[Stored items]
(** * Modpack Bridge (bridge.js): a shallow embedding and its properties

    The bridge is a small local HTTP agent.  The embedding follows the
    source function by function:

    - [Path]: the pieces of Node's [path] module the bridge calls
      ([path.join], [path.dirname]), in their POSIX flavour, on strings.
    - [JS]: JSON values as the request body and the token file carry
      them, with truthiness and property access.
    - [Fs]: the file system as a finite map from resolved paths to nodes,
      with the [fs] calls the bridge makes.  Paths are resolved lexically
      (no symbolic links).  Besides the tree, the environment records which
      entries the process cannot remove (no right to write the directory
      that holds them, a file in use): [fs.rmSync] and [fs.unlink] fail
      on those, everything else fails only for structural reasons (a file
      where a directory is needed, and so on).
    - [Bridge]: [getConfigPath], [getOrCreateDeviceToken],
      [getMinecraftPath], [detectInstances], [ensureDir], [downloadFile]
      and the handler of [POST /install-files], written in a state and
      exception monad.  The network is a function from urls to what a GET
      of them comes to.
    - [Endpoints]: the handlers of [GET /status] and of [POST /install].
      The archive library the latter loads is not part of the source: the
      handler takes it as a parameter.

    After the embedding come the identifier rule in the words of the
    specification ([Claimed]), some machines and requests to run the
    definitions on ([Scenario], [Trials]), the predicates the statements
    use ([Terms], [Notions]), and then the lemmas: on paths, on the file
    system calls, and on the bridge itself. *)

From Stdlib Require Import ZArith NArith Ascii String Bool.
From stdpp Require Import base gmap sets list strings.

Set Warnings "-register-all".

Local Open Scope string_scope.
Local Open Scope list_scope.

(* ------------------------------------------------------------------ *)
(** ** Strings *)

Module Str.

Definition is_empty (s : string) : bool :=
  match s with EmptyString => true | String _ _ => false end.

Definition eqb (a b : string) : bool := String.eqb a b.

(** [s.startsWith(p)] *)
Definition startsWith (p s : string) : bool := String.prefix p s.

Fixpoint last_char (s : string) : option ascii :=
  match s with
  | EmptyString => None
  | String c EmptyString => Some c
  | String _ r => last_char r
  end.

Definition slash : ascii := "/"%char.

Definition is_slash (c : ascii) : bool := Ascii.eqb c slash.

End Str.

(* ------------------------------------------------------------------ *)
(** ** Node's [path] module (POSIX flavour)

    Separators are ["/"] throughout, also where [process.platform] is
    [win32] and Node would take [path.win32]. *)

Module Path.

(** The segments between separators, empty ones included:
    [split "/a//b" = [""; "a"; ""; "b"]]. *)
Fixpoint split (s : string) : list string :=
  match s with
  | EmptyString => [EmptyString]
  | String c r =>
      if Str.is_slash c then EmptyString :: split r
      else match split r with
           | [] => [String c EmptyString]
           | h :: t => String c h :: t
           end
  end.

(** One separator-delimited segment of [normalizeString].  The result
    so far is kept as a stack of segments, last segment first. *)
Definition step (allowAboveRoot : bool) (stack : list string) (seg : string)
  : list string :=
  if Str.eqb seg "" || Str.eqb seg "." then stack
  else if Str.eqb seg ".." then
    match stack with
    | top :: rest =>
        if Str.eqb top ".." then
          if allowAboveRoot then ".." :: stack else stack
        else rest
    | [] => if allowAboveRoot then [".."] else []
    end
  else seg :: stack.

Definition normalizeStack (allowAboveRoot : bool) (stack : list string)
    (segs : list string) : list string :=
  fold_left (step allowAboveRoot) segs stack.

Fixpoint render (segs : list string) : string :=
  match segs with
  | [] => ""
  | [s] => s
  | s :: rest => s +:+ "/" +:+ render rest
  end.

Definition isAbsolute (p : string) : bool :=
  match p with
  | String c _ => Str.is_slash c
  | EmptyString => false
  end.

Definition trailingSeparator (p : string) : bool :=
  match Str.last_char p with
  | Some c => Str.is_slash c
  | None => false
  end.

(** [normalizeString(path, allowAboveRoot, '/', isPosixPathSeparator)] *)
Definition normalizeString (p : string) (allowAboveRoot : bool) : string :=
  render (rev (normalizeStack allowAboveRoot [] (split p))).

(** [path.normalize] *)
Definition normalize (p : string) : string :=
  if Str.is_empty p then "."
  else
    let r := normalizeString p (negb (isAbsolute p)) in
    if Str.is_empty r then
      if isAbsolute p then "/"
      else if trailingSeparator p then "./" else "."
    else
      let r := if trailingSeparator p then r +:+ "/" else r in
      if isAbsolute p then "/" +:+ r else r.

(** [path.join(...args)]: empty arguments are left out, the rest is
    glued with ["/"] and normalized; with nothing left the result is
    ["."]. *)
Definition joinl (args : list string) : string :=
  match List.filter (fun a => negb (Str.is_empty a)) args with
  | [] => "."
  | parts => normalize (render parts)
  end.

Definition join (a b : string) : string := joinl [a; b].

Fixpoint drop_slashes (l : list ascii) : list ascii :=
  match l with
  | c :: r => if Str.is_slash c then drop_slashes r else l
  | [] => []
  end.

Fixpoint drop_name (l : list ascii) : list ascii :=
  match l with
  | c :: r => if Str.is_slash c then l else drop_name r
  | [] => []
  end.

(** [path.dirname]: the scan runs from the last character down to index
    1, first over trailing separators, then over the last name, and
    stops on the separator before it. *)
Definition dirname (p : string) : string :=
  match p with
  | EmptyString => "."
  | String c0 rest =>
      let hasRoot := Str.is_slash c0 in
      match drop_name (drop_slashes (rev (list_ascii_of_string rest))) with
      | [] => if hasRoot then "/" else "."
      | _ :: before =>
          match before with
          | [] => if hasRoot then "//" else String c0 EmptyString
          | _ => String c0 (string_of_list_ascii (rev before))
          end
      end
  end.

(** How the operating system reads a path: from the working directory
    unless it starts with a separator, [.] and empty segments dropped,
    [..] cancelling the segment before it.  The result is the list of
    names from the root down. *)
Definition resolve (cwd : string) (p : string) : list string :=
  rev (normalizeStack false []
         ((if isAbsolute p then [] else split cwd) ++ split p)).

End Path.

(* ------------------------------------------------------------------ *)
(** ** JSON values *)

Module JS.

(** What [JSON.parse] produces, plus [undefined] for a property that is
    not there.  Numbers only matter through their truthiness here; the
    model carries integers. *)
Inductive value :=
| VUndef
| VNull
| VBool (b : bool)
| VNum (z : Z)
| VStr (s : string)
| VArr (items : list value)
| VObj (fields : list (string * value)).

(** [!!v] *)
Definition truthy (v : value) : bool :=
  match v with
  | VUndef | VNull => false
  | VBool b => b
  | VNum z => negb (Z.eqb z 0)
  | VStr s => negb (Str.is_empty s)
  | VArr _ | VObj _ => true
  end.

(** An object literal read by [JSON.parse] keeps the last of several
    equal keys. *)
Fixpoint field (k : string) (fields : list (string * value)) : value :=
  match fields with
  | [] => VUndef
  | (k', v) :: rest =>
      match field k rest with
      | VUndef => if Str.eqb k k' then v else VUndef
      | later => later
      end
  end.

(** [v.k] for the property names the bridge reads ([mode], [items],
    [url], [fileName], [type], [token], ...): none of them exists on the
    prototypes of strings, numbers, booleans or arrays.  [None] is the
    [TypeError] of reading a property of [null] or [undefined]. *)
Definition prop (v : value) (k : string) : option value :=
  match v with
  | VUndef | VNull => None
  | VObj fields => Some (field k fields)
  | _ => Some VUndef
  end.

(** [v.k] where [v] is known not to be [null] or [undefined]. *)
Definition get (v : value) (k : string) : value :=
  match prop v k with
  | Some x => x
  | None => VUndef
  end.

(** [v === "s"] *)
Definition is_str (v : value) (s : string) : bool :=
  match v with
  | VStr s' => Str.eqb s' s
  | _ => false
  end.

(** [a || b] *)
Definition or_else (a b : value) : value := if truthy a then a else b.

End JS.

Export JS (value(..)).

### What needs to be done
Give the records again, complete and exact.

### Task solution
(** * Modpack Bridge (bridge.js): a shallow embedding and its properties

    The bridge is a small local HTTP agent.  The embedding follows the
    source function by function:

    - [Path]: the pieces of Node's [path] module the bridge calls
      ([path.join], [path.dirname]), in their POSIX flavour, on strings.
    - [JS]: JSON values as the request body and the token file carry
      them, with truthiness and property access.
    - [Fs]: the file system as a finite map from resolved paths to nodes,
      with the [fs] calls the bridge makes.  Paths are resolved lexically
      (no symbolic links).  Besides the tree, the environment records which
      entries the process cannot remove (no right to write the directory
      that holds them, a file in use): [fs.rmSync] and [fs.unlink] fail
      on those, everything else fails only for structural reasons (a file
      where a directory is needed, and so on).
    - [Bridge]: [getConfigPath], [getOrCreateDeviceToken],
      [getMinecraftPath], [detectInstances], [ensureDir], [downloadFile]
      and the handler of [POST /install-files], written in a state and
      exception monad.  The network is a function from urls to what a GET
      of them comes to.
    - [Endpoints]: the handlers of [GET /status] and of [POST /install].
      The archive library the latter loads is not part of the source: the
      handler takes it as a parameter.

    After the embedding come the identifier rule in the words of the
    specification ([Claimed]), some machines and requests to run the
    definitions on ([Scenario], [Trials]), the predicates the statements
    use ([Terms], [Notions]), and then the lemmas: on paths, on the file
    system calls, and on the bridge itself. *)

From Stdlib Require Import ZArith NArith Ascii String Bool.
From stdpp Require Import base gmap sets list strings.

Set Warnings "-register-all".

Local Open Scope string_scope.
Local Open Scope list_scope.

(* ------------------------------------------------------------------ *)
(** ** Strings *)

Module Str.

Definition is_empty (s : string) : bool :=
  match s with EmptyString => true | String _ _ => false end.

Definition eqb (a b : string) : bool := String.eqb a b.

(** [s.startsWith(p)] *)
Definition startsWith (p s : string) : bool := String.prefix p s.

Fixpoint last_char (s : string) : option ascii :=
  match s with
  | EmptyString => None
  | String c EmptyString => Some c
  | String _ r => last_char r
  end.

Definition slash : ascii := "/"%char.

Definition is_slash (c : ascii) : bool := Ascii.eqb c slash.

End Str.

(* ------------------------------------------------------------------ *)
(** ** Node's [path] module (POSIX flavour)

    Separators are ["/"] throughout, also where [process.platform] is
    [win32] and Node would take [path.win32]. *)

Module Path.

(** The segments between separators, empty ones included:
    [split "/a//b" = [""; "a"; ""; "b"]]. *)
Fixpoint split (s : string) : list string :=
  match s with
  | EmptyString => [EmptyString]
  | String c r =>
      if Str.is_slash c then EmptyString :: split r
      else match split r with
           | [] => [String c EmptyString]
           | h :: t => String c h :: t
           end
  end.

(** One separator-delimited segment of [normalizeString].  The result
    so far is kept as a stack of segments, last segment first. *)
Definition step (allowAboveRoot : bool) (stack : list string) (seg : string)
  : list string :=
  if Str.eqb seg "" || Str.eqb seg "." then stack
  else if Str.eqb seg ".." then
    match stack with
    | top :: rest =>
        if Str.eqb top ".." then
          if allowAboveRoot then ".." :: stack else stack
        else rest
    | [] => if allowAboveRoot then [".."] else []
    end
  else seg :: stack.

Definition normalizeStack (allowAboveRoot : bool) (stack : list string)
    (segs : list string) : list string :=
  fold_left (step allowAboveRoot) segs stack.

Fixpoint render (segs : list string) : string :=
  match segs with
  | [] => ""
  | [s] => s
  | s :: rest => s +:+ "/" +:+ render rest
  end.

Definition isAbsolute (p : string) : bool :=
  match p with
  | String c _ => Str.is_slash c
  | EmptyString => false
  end.

Definition trailingSeparator (p : string) : bool :=
  match Str.last_char p with
  | Some c => Str.is_slash c
  | None => false
  end.

(** [normalizeString(path, allowAboveRoot, '/', isPosixPathSeparator)] *)
Definition normalizeString (p : string) (allowAboveRoot : bool) : string :=
  render (rev (normalizeStack allowAboveRoot [] (split p))).

(** [path.normalize] *)
Definition normalize (p : string) : string :=
  if Str.is_empty p then "."
  else
    let r := normalizeString p (negb (isAbsolute p)) in
    if Str.is_empty r then
      if isAbsolute p then "/"
      else if trailingSeparator p then "./" else "."
    else
      let r := if trailingSeparator p then r +:+ "/" else r in
      if isAbsolute p then "/" +:+ r else r.

(** [path.join(...args)]: empty arguments are left out, the rest is
    glued with ["/"] and normalized; with nothing left the result is
    ["."]. *)
Definition joinl (args : list string) : string :=
  match List.filter (fun a => negb (Str.is_empty a)) args with
  | [] => "."
  | parts => normalize (render parts)
  end.

Definition join (a b : string) : string := joinl [a; b].

Fixpoint drop_slashes (l : list ascii) : list ascii :=
  match l with
  | c :: r => if Str.is_slash c then drop_slashes r else l
  | [] => []
  end.

Fixpoint drop_name (l : list ascii) : list ascii :=
  match l with
  | c :: r => if Str.is_slash c then l else drop_name r
  | [] => []
  end.

(** [path.dirname]: the scan runs from the last character down to index
    1, first over trailing separators, then over the last name, and
    stops on the separator before it. *)
Definition dirname (p : string) : string :=
  match p with
  | EmptyString => "."
  | String c0 rest =>
      let hasRoot := Str.is_slash c0 in
      match drop_name (drop_slashes (rev (list_ascii_of_string rest))) with
      | [] => if hasRoot then "/" else "."
      | _ :: before =>
          match before with
          | [] => if hasRoot then "//" else String c0 EmptyString
          | _ => String c0 (string_of_list_ascii (rev before))
          end
      end
  end.

(** How the operating system reads a path: from the working directory
    unless it starts with a separator, [.] and empty segments dropped,
    [..] cancelling the segment before it.  The result is the list of
    names from the root down. *)
Definition resolve (cwd : string) (p : string) : list string :=
  rev (normalizeStack false []
         ((if isAbsolute p then [] else split cwd) ++ split p)).

End Path.

(* ------------------------------------------------------------------ *)
(** ** JSON values *)

Module JS.

(** What [JSON.parse] produces, plus [undefined] for a property that is
    not there.  Numbers only matter through their truthiness here; the
    model carries integers. *)
Inductive value :=
| VUndef
| VNull
| VBool (b : bool)
| VNum (z : Z)
| VStr (s : string)
| VArr (items : list value)
| VObj (fields : list (string * value)).

(** [!!v] *)
Definition truthy (v : value) : bool :=
  match v with
  | VUndef | VNull => false
  | VBool b => b
  | VNum z => negb (Z.eqb z 0)
  | VStr s => negb (Str.is_empty s)
  | VArr _ | VObj _ => true
  end.

(** An object literal read by [JSON.parse] keeps the last of several
    equal keys. *)
Fixpoint field (k : string) (fields : list (string * value)) : value :=
  match fields with
  | [] => VUndef
  | (k', v) :: rest =>
      match field k rest with
      | VUndef => if Str.eqb k k' then v else VUndef
      | later => later
      end
  end.

(** [v.k] for the property names the bridge reads ([mode], [items],
    [url], [fileName], [type], [token], ...): none of them exists on the
    prototypes of strings, numbers, booleans or arrays.  [None] is the
    [TypeError] of reading a property of [null] or [undefined]. *)
Definition prop (v : value) (k : string) : option value :=
  match v with
  | VUndef | VNull => None
  | VObj fields => Some (field k fields)
  | _ => Some VUndef
  end.

(** [v.k] where [v] is known not to be [null] or [undefined]. *)
Definition get (v : value) (k : string) : value :=
  match prop v k with
  | Some x => x
  | None => VUndef
  end.

(** [v === "s"] *)
Definition is_str (v : value) (s : string) : bool :=
  match v with
  | VStr s' => Str.eqb s' s
  | _ => false
  end.

(** [a || b] *)
Definition or_else (a b : value) : value := if truthy a then a else b.

End JS.

Export JS (value(..)).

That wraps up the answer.